Copy the listing below line for line, starting at its first line and ending with the line that has "outcome E FftDit8Plan" in it. Add nothing.

§ **Records for this task**
********************
(* ===== verification/LeoDit8.v ===== *)
(** * Plans, drivers, butterflies and the code of the Leopard GF(2^8) engine
    ([src/core/leopard_gf8/mod.rs], lines 58-95 and 298-500, and [driver.rs])

    [LeoPlan] with the skews of [LeoTables8] and the driver of the encoder; [LeoDit] for
    bytes: the butterflies of [LeoOps8] act on every byte column as the butterflies of
    [Lch] in [lch8]; [LeoCode] over [lch8]. *)

From Stdlib Require Import NArith Lia List Bool.
From stdpp Require Import base numbers list.
From S2P Require Import Prelude Errors Bytes Fields Gf8 LinAlg Options Leopard Lch LeoStages LeoPlan LeoButterfly LeoDit LeoCode.
From S2P Require Import LeoTables8 LeoOps8.

Definition FftDit8Plan : Type := FftPlan byte.
Definition IfftDit8Plan : Type := IfftPlan byte.

Definition build_fft_dit8_plan {E} (mtrunc m : nat) (skew_lut : list byte) : outcome E FftDit8Plan :=
  build_fft_plan mtrunc m skew_lut.

Definition build_ifft_dit8_plan {E} (mtrunc m : nat) (skew_lut : list byte) : outcome E IfftDit8Plan :=
  build_ifft_plan mtrunc m skew_lut.

Definition build_ifft_decode_dit8_plan {E} (mtrunc m : nat) (skew_lut : list byte)
  : outcome E IfftDit8Plan := build_ifft_decode_plan mtrunc m skew_lut.

(** ** [driver.rs] *)
Definition LeopardGf8EncodeDriver : Type := LeopardEncodeDriver.

Definition HIGH_FANOUT_TOTAL_SHARDS : N := 192.
Definition HIGH_FANOUT_TOTAL_SHARDS_WITH_REMAINDER : N := 144.

Definition build_leopard_gf8_encode_driver (data_shards parity_shards shard_size : nat)
  : outcome Error LeopardGf8EncodeDriver :=
  let! _ := validate_leopard_shard_len (N.of_nat shard_size) in
  let m := ceil_pow2 (Nat.max parity_shards 1) in
  if MODULUS8 <? m then Err TooManyShards else
  let mtrunc := Nat.min data_shards m in
  let last_count := data_shards mod m in
  let total_shards := saturating_add (N.of_nat data_shards) (N.of_nat parity_shards) in
  let high_fanout_chunk :=
    (HIGH_FANOUT_TOTAL_SHARDS <=? total_shards)%N
    || ((HIGH_FANOUT_TOTAL_SHARDS_WITH_REMAINDER <=? total_shards)%N && negb (last_count =? 0)) in
  let chunk_size :=
    if high_fanout_chunk && (WORK_SIZE8_HIGH_FANOUT <=? shard_size)
    then WORK_SIZE8_HIGH_FANOUT else WORK_SIZE8 in
  Ok (mk_encode_driver shard_size m mtrunc last_count chunk_size (m * 2) (m - 1)).

(** ** Closed forms *)

(** The logarithm of a point; 255 for the point zero. *)
Definition slog (i : nat) : byte := tbl LOG8 i.

#[export] Instance skew_table8 : SkewTable 8 SKEW8 slog.
Proof.
  intros l q H. pose proof (pow2_pos l). destruct (decide (l < 8)) as [Hl|Hl].
  - destruct (skew_spec l q Hl) as (g & Hg & ->); [|done].
    assert (2 ^ (7 - l) * 2 ^ l = 2 ^ 7) as HP by (rewrite <- Nat.pow_add_r; f_equal; lia).
    change (2 ^ 8) with (2 * 2 ^ 7) in H. nia.
  - exfalso. pose proof (pow2_le 8 l ltac:(lia)). nia.
Qed.

Abbreviation plan_block := (LeoPlan.plan_block slog).
Abbreviation plan_pass := (LeoPlan.plan_pass slog).
Abbreviation fft_plan := (LeoPlan.fft_plan slog).
Abbreviation ifft_plan := (LeoPlan.ifft_plan slog).

Theorem build_fft_dit8_plan_ok {E} K limit : K ≤ 8 → limit ≤ 2 ^ K →
  build_fft_dit8_plan (E:=E) limit (2 ^ K) SKEW8 = Ok (fft_plan K limit).
Proof. exact (build_fft_plan_ok 8 SKEW8 slog K limit). Qed.

(** The plan of the encoder for the group that follows [b] transforms. *)
Theorem build_ifft_dit8_plan_ok {E} b K limit : 0 < b → (b + 1) * 2 ^ K ≤ 256 → limit ≤ 2 ^ K →
  build_ifft_dit8_plan (E:=E) limit (2 ^ K) (drop (b * 2 ^ K - 1) SKEW8) = Ok (ifft_plan b K limit).
Proof. exact (build_ifft_plan_ok 8 SKEW8 slog b K limit). Qed.

Theorem build_ifft_decode_dit8_plan_ok {E} K limit : K ≤ 8 → limit ≤ 2 ^ K →
  build_ifft_decode_dit8_plan (E:=E) limit (2 ^ K) SKEW8 = Ok (ifft_plan 0 K limit).
Proof. exact (build_ifft_decode_plan_ok 8 SKEW8 slog K limit). Qed.

(** C19: the plan builders terminate within their fuel and without
    reading a skew out of range, and build the plans in closed form: the blocks of each
    pass in order, with the logarithms of the points where the factors of the butterflies
    lie, for the whole table (decoder) and for the table of a later group (encoder). *)
Theorem leopard_plans_correct {E} b K limit (Hlim : limit ≤ 2 ^ K) (HK : (b + 1) * 2 ^ K ≤ 256) :
  build_fft_dit8_plan (E:=E) limit (2 ^ K) SKEW8 = Ok (fft_plan K limit) ∧
  build_ifft_decode_dit8_plan (E:=E) limit (2 ^ K) SKEW8 = Ok (ifft_plan 0 K limit) ∧
  (0 < b → build_ifft_dit8_plan (E:=E) limit (2 ^ K) (drop (b * 2 ^ K - 1) SKEW8) = Ok (ifft_plan b K limit)).
Proof.
  assert (K ≤ 8) as HK8.
  { apply Nat.nlt_ge. intros H8. pose proof (pow2_le 9 K H8) as H9. change (2 ^ 9) with 512 in H9. nia. }
  split_and!; [by apply build_fft_dit8_plan_ok|by apply build_ifft_decode_dit8_plan_ok|].
  intros Hb. by apply build_ifft_dit8_plan_ok.
Qed.

#[local] Existing Instance elem_inhabited.

#[export] Instance skew_values8 : SkewValues (F:=lch8) 8 pt8 slog skew_value.
Proof.
  intros i Hi. change (2 ^ 8) with 256 in Hi. unfold slog.
  rewrite <- (u8_to_nat_pt8 i Hi) at 1. apply skew_value_log.
Qed.

(** Butterflies of lanes of [len] bytes that act on the first [size] columns. *)
Abbreviation LaneButterflies8 := (LaneButterflies (F:=lch8) skew_value).

Definition column (b : nat) (s : nat → list byte) : nat → byte := λ i, tbl (s i) b.

Section transforms.
Context {E : Type} (dit2 idit2 : byte → list byte → list byte → list byte * list byte).
Context (len size : nat) {LB : LaneButterflies8 dit2 idit2 len size} (N : nat).
Implicit Types (s t : nat → list byte) (dir : TransformDir) (b : nat) (v : nat → byte).
#[local] Abbreviation lanes_emb := (lanes_emb N).
#[local] Abbreviation lanes_good := (lanes_good len).
#[local] Abbreviation quads_run := (quads_run dit2 idit2 len N).
#[local] Abbreviation pairs_run := (pairs_run dit2 idit2 len N).

Lemma lanes4_column8 dir b B q xs c : b < size → 4 * (B + q) + 2 < 256 →
  Forall (λ x, length x = len) xs → length xs = 4 →
  tbl (lanes4 dit2 idit2 dir (slog (4 * (B + q))) (slog (4 * (B + q) + 2)) (slog (2 * (B + q))) xs c) b
  = dir_block (F:=lch8) pt8 dir (B + q) (map (λ x, tbl x b) xs) c.
Proof. apply (lanes4_column (F:=lch8) 8 pt8 slog skew_value dit2 idit2 len size). Qed.

Lemma quad_step_acts8 dir r dist m01 m23 m02 body : 0 < dist → r + dist * 3 < N →
  (∀ s, lanes_good s →
     body (lanes_emb s) = Ok (lanes_emb (set4 s dist r (lanes4 dit2 idit2 dir m01 m23 m02 (gather 4 dist r s))))) →
  acts (E:=E) lanes_emb lanes_good body (radix_step 4 (lanes4 dit2 idit2 dir m01 m23 m02) dist r).
Proof. apply (quad_step_acts (F:=lch8) skew_value dit2 idit2 len size). Qed.

Lemma run_fft_acts8 quad pair K limit :
  quads_run Forward quad → pairs_run Forward pair → K ≤ 8 → limit ≤ 2 ^ K → 2 ^ K ≤ N →
  acts (E:=E) lanes_emb lanes_good (run_fft quad pair (fft_plan K limit)) (λ s t, ∀ b v, b < size →
    (∀ i, i < 2 ^ K → nval (F:=lch8) K (column b s) (pt8 i) = v i) →
    ∀ i, i < limit → column b t i = v i).
Proof. apply (run_fft_acts (F:=lch8) 8 pt8 slog skew_value dit2 idit2 len size N). Qed.

Lemma run_ifft_rest_acts8 quad pair b0 K limit :
  quads_run Inverse quad → pairs_run Inverse pair → (b0 + 1) * 2 ^ K ≤ 256 →
  0 < limit → limit ≤ 2 ^ K → 2 ^ K ≤ N →
  acts (E:=E) lanes_emb lanes_good (run_ifft_rest quad pair (ifft_plan b0 K limit)) (λ s t, ∀ b v,
    b < size → (∀ i, limit ≤ i → i < 2 ^ K → v i = x00) →
    interp (F:=lch8) pt8 (if 2 <=? K then 2 else 0) (b0 * 2 ^ K) (2 ^ K) limit (column b s) v →
    ∀ i, i < 2 ^ K → nval (F:=lch8) K (column b t) (pt8 (b0 * 2 ^ K + i)) = v i).
Proof. apply (run_ifft_rest_acts (F:=lch8) 8 pt8 slog skew_value dit2 idit2 len size N). Qed.
End transforms.

(** ** The butterflies of the code *)
Lemma lch8_skip log : skip_log log = true → skew_value log = x00.
Proof. intros H. unfold skew_value. by rewrite H. Qed.

Lemma lch8_value log : skip_log log = false → skew_value log = lexp (u8_to_nat log).
Proof. intros H. unfold skew_value. by rewrite H. Qed.

Lemma fwd2_bytes e x y :
  fwd2 (F:=lch8) e x y = (u8_xor x (lch_mul y e), u8_xor y (u8_xor x (lch_mul y e))).
Proof. unfold fwd2. by rewrite (Fields.mul_comm (F:=lch8) e y). Qed.

Lemma inv2_bytes e x y :
  inv2 (F:=lch8) e x y = (u8_xor x (lch_mul (u8_xor y x) e), u8_xor y x).
Proof.
  unfold inv2. cbv zeta. rewrite (Fields.mul_comm (F:=lch8) e). reflexivity.
Qed.

Lemma lch_mul_0_r x : lch_mul x x00 = x00.
Proof. apply (Fields.mul_0_r (F:=lch8) x). Qed.

#[export] Instance byte_lanes n :
  LaneButterflies8 (λ log x y, fft_dit2 x y log TABLES8) (λ log x y, ifft_dit2 x y log TABLES8) n n.
Proof.
  split; intros log b x y Hx Hy; change (@cell lch8) with tbl; change (@Elem lch8) with byte in *; [unfold fft_dit2, dit2_step_prebuilt|unfold ifft_dit2, dit2_step_inv_prebuilt];
    destruct (skip_log log) eqn:Hskip; cbn [fst snd].
  - rewrite length_slice_xor by lia. split_and!; [done..|]. intros Hb.
    by rewrite fwd2_bytes, lch8_skip, lch_mul_0_r, u8_xor_0_r, tbl_slice_xor by (done || lia).
  - rewrite length_slice_xor by (rewrite length_lut_xor; lia). rewrite length_lut_xor by lia.
    split_and!; [done..|]. intros Hb.
    by rewrite fwd2_bytes, lch8_value, tbl_slice_xor, tbl_lut_xor by (done || rewrite ?length_lut_xor; lia).
  - rewrite length_slice_xor by lia. split_and!; [done..|]. intros Hb.
    by rewrite inv2_bytes, lch8_skip, lch_mul_0_r, u8_xor_0_r, tbl_slice_xor by (done || lia).
  - rewrite length_lut_xor by (rewrite length_slice_xor; lia). rewrite length_slice_xor by lia.
    split_and!; [done..|]. intros Hb.
    by rewrite inv2_bytes, lch8_value, tbl_lut_xor, tbl_slice_xor by (done || rewrite ?length_slice_xor; lia).
Qed.

Lemma tbl_take n l j : j < n → tbl (take n l) j = tbl l j.
Proof. intros Hj. unfold tbl. by rewrite lookup_take_lt. Qed.

Lemma tbl_app_l l1 l2 j : j < length l1 → tbl (l1 ++ l2) j = tbl l1 j.
Proof. intros Hj. unfold tbl. by rewrite lookup_app_l. Qed.

(** The butterflies of four lanes are made of those of two. *)
Lemma full_lut_lanes tables dir a b c d m01 m23 m02 k :
  pick4 (match dir with Forward => fft_dit4_full_lut_scratch | Inverse => ifft_dit4_full_lut_scratch end
    a b c d m01 m23 m02 (mul_lut tables m01) (mul_lut tables m23) (mul_lut tables m02)) k
  = lanes4 (λ log x y, fft_dit2 x y log tables) (λ log x y, ifft_dit2 x y log tables)
      dir m01 m23 m02 [a; b; c; d] k.
Proof.
  destruct dir; cbn [lanes4 fwd4 inv4];
    unfold fft_dit4_full_lut_scratch, ifft_dit4_full_lut_scratch, fft_dit2, ifft_dit2.
  - destruct (dit2_step_prebuilt a c m02 _) as [x z], (dit2_step_prebuilt b d m02 _) as [y u].
    by destruct (dit2_step_prebuilt x y m01 _), (dit2_step_prebuilt z u m23 _).
  - destruct (dit2_step_inv_prebuilt a b m01 _) as [x y], (dit2_step_inv_prebuilt c d m23 _) as [z u].
    by destruct (dit2_step_inv_prebuilt y u m02 _), (dit2_step_inv_prebuilt x z m02 _).
Qed.

Abbreviation leopard_word := (LeoCode.leopard_word (F:=lch8) pt8).

Lemma groups_word8 k K d p G (Q : nat → nat → byte) (data parity : nat → byte) :
  k ≤ 8 → (nblocks d (2 ^ K) + 1) * 2 ^ K ≤ 2 ^ k → G = nblocks d (2 ^ K) → p ≤ 2 ^ K →
  (∀ g r, g < G → r < 2 ^ K → nval (F:=lch8) K (Q g) (pt8 ((g + 1) * 2 ^ K + r))
     = if decide (g * 2 ^ K + r < d) then data (g * 2 ^ K + r) else x00) →
  (∀ i, i < p → parity i = nval (F:=lch8) K (λ j, bsum (F:=lch8) G (λ g, Q g j)) (pt8 i)) →
  leopard_word k K d p data parity.
Proof. apply (groups_word (F:=lch8) 8 pt8). Qed.

Lemma leopard_word_unique8 k K d p (data parity parity' : nat → byte) :
  k ≤ 8 → 2 ^ K + d ≤ 2 ^ k → p ≤ 2 ^ K →
  leopard_word k K d p data parity → leopard_word k K d p data parity' →
  ∀ i, i < p → parity i = parity' i.
Proof. apply (leopard_word_unique (F:=lch8) 8 pt8). Qed.
(** C13: whichever strategy the environment selects, the inverse
    transform of a group takes the values, a block of points at a time, to the coefficients,
    the forward transform takes coefficients to the first values, and two
    strategies leave the same bytes after the inverse transform. *)
Theorem encoder_transforms_correct {E} (mode mode' : Dit4Strategy) (shard_size len K b0 limit start : nat)
    (data : list (list byte)) (s : nat → list byte)
    (Hpos : 0 < limit) (Hlim : limit ≤ 2 ^ K) (Hb : (b0 + 1) * 2 ^ K ≤ 256)
    (Hdata : group_ok len data limit start) (Hs : lanes_good len s) :
  (∃ t, ifft_dit_encoder8_with_plan (E:=E) TABLES8 mode shard_size data (ifft_plan b0 K limit) start (start + len)
          (lanes_emb (2 ^ K) s) = Ok (lanes_emb (2 ^ K) t) ∧
     (∀ b i, b < len → i < 2 ^ K → nval (F:=lch8) K (column b t) (pt8 (b0 * 2 ^ K + i))
        = column b (group_lane (F:=lch8) len (shard_part len data start) limit) i) ∧
     ifft_dit_encoder8_with_plan (E:=E) TABLES8 mode' shard_size data (ifft_plan b0 K limit) start (start + len)
          (lanes_emb (2 ^ K) s) = Ok (lanes_emb (2 ^ K) t)) ∧
  ∃ u, fft_dit8_with_plan (E:=E) TABLES8 mode shard_size (fft_plan K limit) (lanes_emb (2 ^ K) s)
         = Ok (lanes_emb (2 ^ K) u) ∧
    ∀ b i, b < len → i < limit → column b u i = nval (F:=lch8) K (column b s) (pt8 i).
Proof.
  assert (K ≤ 8) as HK8.
  { apply Nat.nlt_ge. intros H8. pose proof (pow2_le 9 K H8) as H9. change (2 ^ 9) with 512 in H9. nia. }
  split.
  - destruct (ifft_encoder_acts (E:=E) len (2 ^ K) mode shard_size data b0 K limit start eq_refl Hpos Hlim Hdata Hb s Hs)
      as (t & Ht & Htg & Hval).
    destruct (ifft_encoder_acts (E:=E) len (2 ^ K) mode' shard_size data b0 K limit start eq_refl Hpos Hlim Hdata Hb s Hs)
      as (t' & Ht' & Htg' & Hval').
    exists t. split_and!; [done|auto|]. rewrite Ht'. f_equal. apply tabulate_ext. intros j Hj.
    apply list_ext_lt; [by rewrite Htg, Htg'|]. intros b Hbl. rewrite Htg' in Hbl.
    assert (column b t' j = column b t j) as Hcol.
    { pose proof (nval_zero_inv (F:=lch8) 8 pt8 K b0 (λ j, u8_xor (column b t' j) (column b t j)) Hb) as Hz.
      apply (Fields.add_cancel (F:=lch8)). apply Hz; [|done]. intros r Hr.
      etrans; [apply (nval_add (F:=lch8))|]. rewrite Hval, Hval' by done. apply (Fields.add_self (F:=lch8)). }
    unfold column, tbl in Hcol.
    destruct (lookup_lt_is_Some_2 (t' j) b) as [x Hx]; [by rewrite Htg'|].
    destruct (lookup_lt_is_Some_2 (t j) b) as [y Hy]; [by rewrite Htg|].
    rewrite Hx, Hy in Hcol |- *. cbn in Hcol. by subst.
  - destruct (fft_encoder_acts (E:=E) len (2 ^ K) mode shard_size K limit HK8 Hlim (le_n _) s Hs) as (u & Hu & _ & Hval).
    exists u. split; [done|]. intros b i Hbl Hi.
    exact (Hval b (λ i, nval (F:=lch8) K (column b s) (pt8 i)) Hbl (λ _ _, eq_refl) i Hi).
Qed.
********************
§ **Reply**
(* ===== verification/LeoDit8.v ===== *)
(** * Plans, drivers, butterflies and the code of the Leopard GF(2^8) engine
    ([src/core/leopard_gf8/mod.rs], lines 58-95 and 298-500, and [driver.rs])

    [LeoPlan] with the skews of [LeoTables8] and the driver of the encoder; [LeoDit] for
    bytes: the butterflies of [LeoOps8] act on every byte column as the butterflies of
    [Lch] in [lch8]; [LeoCode] over [lch8]. *)

From Stdlib Require Import NArith Lia List Bool.
From stdpp Require Import base numbers list.
From S2P Require Import Prelude Errors Bytes Fields Gf8 LinAlg Options Leopard Lch LeoStages LeoPlan LeoButterfly LeoDit LeoCode.
From S2P Require Import LeoTables8 LeoOps8.

Definition FftDit8Plan : Type := FftPlan byte.
Definition IfftDit8Plan : Type := IfftPlan byte.

Definition build_fft_dit8_plan {E} (mtrunc m : nat) (skew_lut : list byte) : outcome E FftDit8Plan :=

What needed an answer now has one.